(* ===== verification/Registry.v ===== *)
(** * The model registry (ml_service/src/registry/manager.py, ml_service/src/app.py)

    Registration, promotion gates, promotion, rollback and rejection of models,
    and the two handlers of the service.  The registry is its dictionary of models
    by id, in order of registration.  The drift report ([detect_drift]) is in
    Drift.v. *)

From Stdlib Require Import ZArith Lia Bool List Ascii String Sorting.Sorted.
From stdpp Require Import base decidable list option strings.
From S2P Require Import Prelude PyFloat PyStr PyDateTime PyMonad PyDict PyVal.
Open Scope string_scope.
Open Scope Z_scope.
Open Scope py_scope.

(** ** Data *)

Record Model := {
  model_id : string; name : string; version : Z; description : pyval;
  status : string; stage : string; model_type : pyval; framework : pyval; artifact_path : pyval;
  metrics : vdict; parameters : pyval; features : pyval; targets : pyval;
  training_start : option datetime; training_end : option datetime; trained_at : option datetime;
  approved_at : option datetime; approved_by : option string;
  rejected_at : option datetime; rejected_reason : option string;
  deployed_at : option datetime; deployed_by : option string;
  performance_metrics : vdict; created_at : datetime; created_by : pyval
}.

(** [self._models] *)
Record ModelRegistry := { models : dict string Model }.

Definition empty_registry : ModelRegistry := {| models := [] |}.

(** The assignments the methods make to a model. *)
Definition set_stage (s : string) (m : Model) : Model := {|
  model_id := model_id m; name := name m; version := version m; description := description m;
  status := status m; stage := s; model_type := model_type m; framework := framework m;
  artifact_path := artifact_path m; metrics := metrics m; parameters := parameters m;
  features := features m; targets := targets m; training_start := training_start m;
  training_end := training_end m; trained_at := trained_at m; approved_at := approved_at m;
  approved_by := approved_by m; rejected_at := rejected_at m; rejected_reason := rejected_reason m;
  deployed_at := deployed_at m; deployed_by := deployed_by m;
  performance_metrics := performance_metrics m; created_at := created_at m; created_by := created_by m |}.
(* ===== verification/Backtest.v ===== *)
(** * The backtester (backtest_service/src/engine/backtester.py)

    The cost models, the bar loop of [run] with its equity and trade accounting,
    the trade statistics that are plain Python, and the walk-forward driver.  The
    report, the parameter search, the Monte-Carlo resampling and the stress
    scenarios are in BacktestReport.v; [np.log1p], [pd.DateOffset] and what is run
    on a window are parameters. *)

From Stdlib Require Import ZArith Lia Bool List Ascii String Sorted Permutation.
From stdpp Require Import base decidable list option strings.
From S2P Require Import Prelude PyFloat PyStr PyDateTime PyMonad PyDict PyVal.
Open Scope string_scope.
Open Scope Z_scope.
Open Scope py_scope.

(** ** Cost models *)

Record CommissionModel := { commission_per_lot : float; min_commission : float }.
Definition default_commission : CommissionModel := {| commission_per_lot := flit 7 1; min_commission := f0 |}.

Definition commission_calculate (c : CommissionModel) (volume price : float) : float :=
  fmax (min_commission c) (fmul (fabs volume) (commission_per_lot c)).

Record SlippageModel := { base_slippage : float; volatility_multiplier : bool }.
Definition default_slippage : SlippageModel := {| base_slippage := flit 1 10000; volatility_multiplier := true |}.

Record MarginModel := { margin_rates : dict string float; forex_rate : float }.
Definition default_margin : MarginModel := {|
  margin_rates := [("forex", flit 2 100); ("indices", flit 5 100); ("commodities", flit 10 100); ("stocks", flit 20 100)];
  forex_rate := flit 2 100 |}.

(** [margin_rates.get(asset_class, margin_rates["forex"])]. *)
(** [BacktestEngine(...)]: the models left out are the default ones. *)
Definition new_engine (c : option CommissionModel) (s : option SlippageModel) (m : option MarginModel)
    : CommissionModel * SlippageModel * MarginModel :=
  (default default_commission c, default default_slippage s, default default_margin m).

Definition calculate_required (m : MarginModel) (volume price : float) (asset_class : string) : float :=
  fmul (fabs (fmul volume price)) (default (forex_rate m) (dget (margin_rates m) asset_class)).

(** ** Bars, positions, trades *)

Record Row := { row_time : datetime; close : float; volatility : option float }.

Record OpenPosition := { pos_side : string; qty : float; entry : float; entry_time : datetime }.

Record Trade := {
  t_entry_time : datetime; t_exit_time : datetime; t_side : string; t_entry : float; t_exit : float;
  t_qty : float; pnl : float; commission : float
}.

(** The loop's variables. *)
Record RunState := {
  equity : float; equity_curve : list float; trades : list Trade; position : option OpenPosition
}.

**YOUR GOAL**
The full listing is to be printed again exactly as it stands.

**ANSWER SECTION**
(* ===== verification/Registry.v ===== *)
(** * The model registry (ml_service/src/registry/manager.py, ml_service/src/app.py)

    Registration, promotion gates, promotion, rollback and rejection of models,
    and the two handlers of the service.  The registry is its dictionary of models
    by id, in order of registration.  The drift report ([detect_drift]) is in
    Drift.v. *)

From Stdlib Require Import ZArith Lia Bool List Ascii String Sorting.Sorted.
From stdpp Require Import base decidable list option strings.
From S2P Require Import Prelude PyFloat PyStr PyDateTime PyMonad PyDict PyVal.
Open Scope string_scope.
Open Scope Z_scope.
Open Scope py_scope.

(** ** Data *)

Record Model := {
  model_id : string; name : string; version : Z; description : pyval;
  status : string; stage : string; model_type : pyval; framework : pyval; artifact_path : pyval;
  metrics : vdict; parameters : pyval; features : pyval; targets : pyval;
  training_start : option datetime; training_end : option datetime; trained_at : option datetime;
  approved_at : option datetime; approved_by : option string;
  rejected_at : option datetime; rejected_reason : option string;
  deployed_at : option datetime; deployed_by : option string;
  performance_metrics : vdict; created_at : datetime; created_by : pyval
}.

(** [self._models] *)
Record ModelRegistry := { models : dict string Model }.

Definition empty_registry : ModelRegistry := {| models := [] |}.

(** The assignments the methods make to a model. *)
Definition set_stage (s : string) (m : Model) : Model := {|
  model_id := model_id m; name := name m; version := version m; description := description m;
  status := status m; stage := s; model_type := model_type m; framework := framework m;
  artifact_path := artifact_path m; metrics := metrics m; parameters := parameters m;
  features := features m; targets := targets m; training_start := training_start m;
  training_end := training_end m; trained_at := trained_at m; approved_at := approved_at m;
  approved_by := approved_by m; rejected_at := rejected_at m; rejected_reason := rejected_reason m;
  deployed_at := deployed_at m; deployed_by := deployed_by m;
  performance_metrics := performance_metrics m; created_at := created_at m; created_by := created_by m |}.
(* ===== verification/Backtest.v ===== *)
(** * The backtester (backtest_service/src/engine/backtester.py)

    The cost models, the bar loop of [run] with its equity and trade accounting,
    the trade statistics that are plain Python, and the walk-forward driver.  The
    report, the parameter search, the Monte-Carlo resampling and the stress
    scenarios are in BacktestReport.v; [np.log1p], [pd.DateOffset] and what is run
    on a window are parameters. *)

From Stdlib Require Import ZArith Lia Bool List Ascii String Sorted Permutation.
From stdpp Require Import base decidable list option strings.
From S2P Require Import Prelude PyFloat PyStr PyDateTime PyMonad PyDict PyVal.
Open Scope string_scope.
Open Scope Z_scope.
Open Scope py_scope.

(** ** Cost models *)

Record CommissionModel := { commission_per_lot : float; min_commission : float }.
Definition default_commission : CommissionModel := {| commission_per_lot := flit 7 1; min_commission := f0 |}.

Definition commission_calculate (c : CommissionModel) (volume price : float) : float :=
  fmax (min_commission c) (fmul (fabs volume) (commission_per_lot c)).

Record SlippageModel := { base_slippage : float; volatility_multiplier : bool }.
Definition default_slippage : SlippageModel := {| base_slippage := flit 1 10000; volatility_multiplier := true |}.

Record MarginModel := { margin_rates : dict string float; forex_rate : float }.
Definition default_margin : MarginModel := {|
  margin_rates := [("forex", flit 2 100); ("indices", flit 5 100); ("commodities", flit 10 100); ("stocks", flit 20 100)];
  forex_rate := flit 2 100 |}.

(** [margin_rates.get(asset_class, margin_rates["forex"])]. *)
(** [BacktestEngine(...)]: the models left out are the default ones. *)
Definition new_engine (c : option CommissionModel) (s : option SlippageModel) (m : option MarginModel)
    : CommissionModel * SlippageModel * MarginModel :=
  (default default_commission c, default default_slippage s, default default_margin m).

Definition calculate_required (m : MarginModel) (volume price : float) (asset_class : string) : float :=
  fmul (fabs (fmul volume price)) (default (forex_rate m) (dget (margin_rates m) asset_class)).

(** ** Bars, positions, trades *)

Record Row := { row_time : datetime; close : float; volatility : option float }.

Record OpenPosition := { pos_side : string; qty : float; entry : float; entry_time : datetime }.

Record Trade := {
  t_entry_time : datetime; t_exit_time : datetime; t_side : string; t_entry : float; t_exit : float;
  t_qty : float; pnl : float; commission : float
}.

(** The loop's variables. *)
Record RunState := {
  equity : float; equity_curve : list float; trades : list Trade; position : option OpenPosition
}.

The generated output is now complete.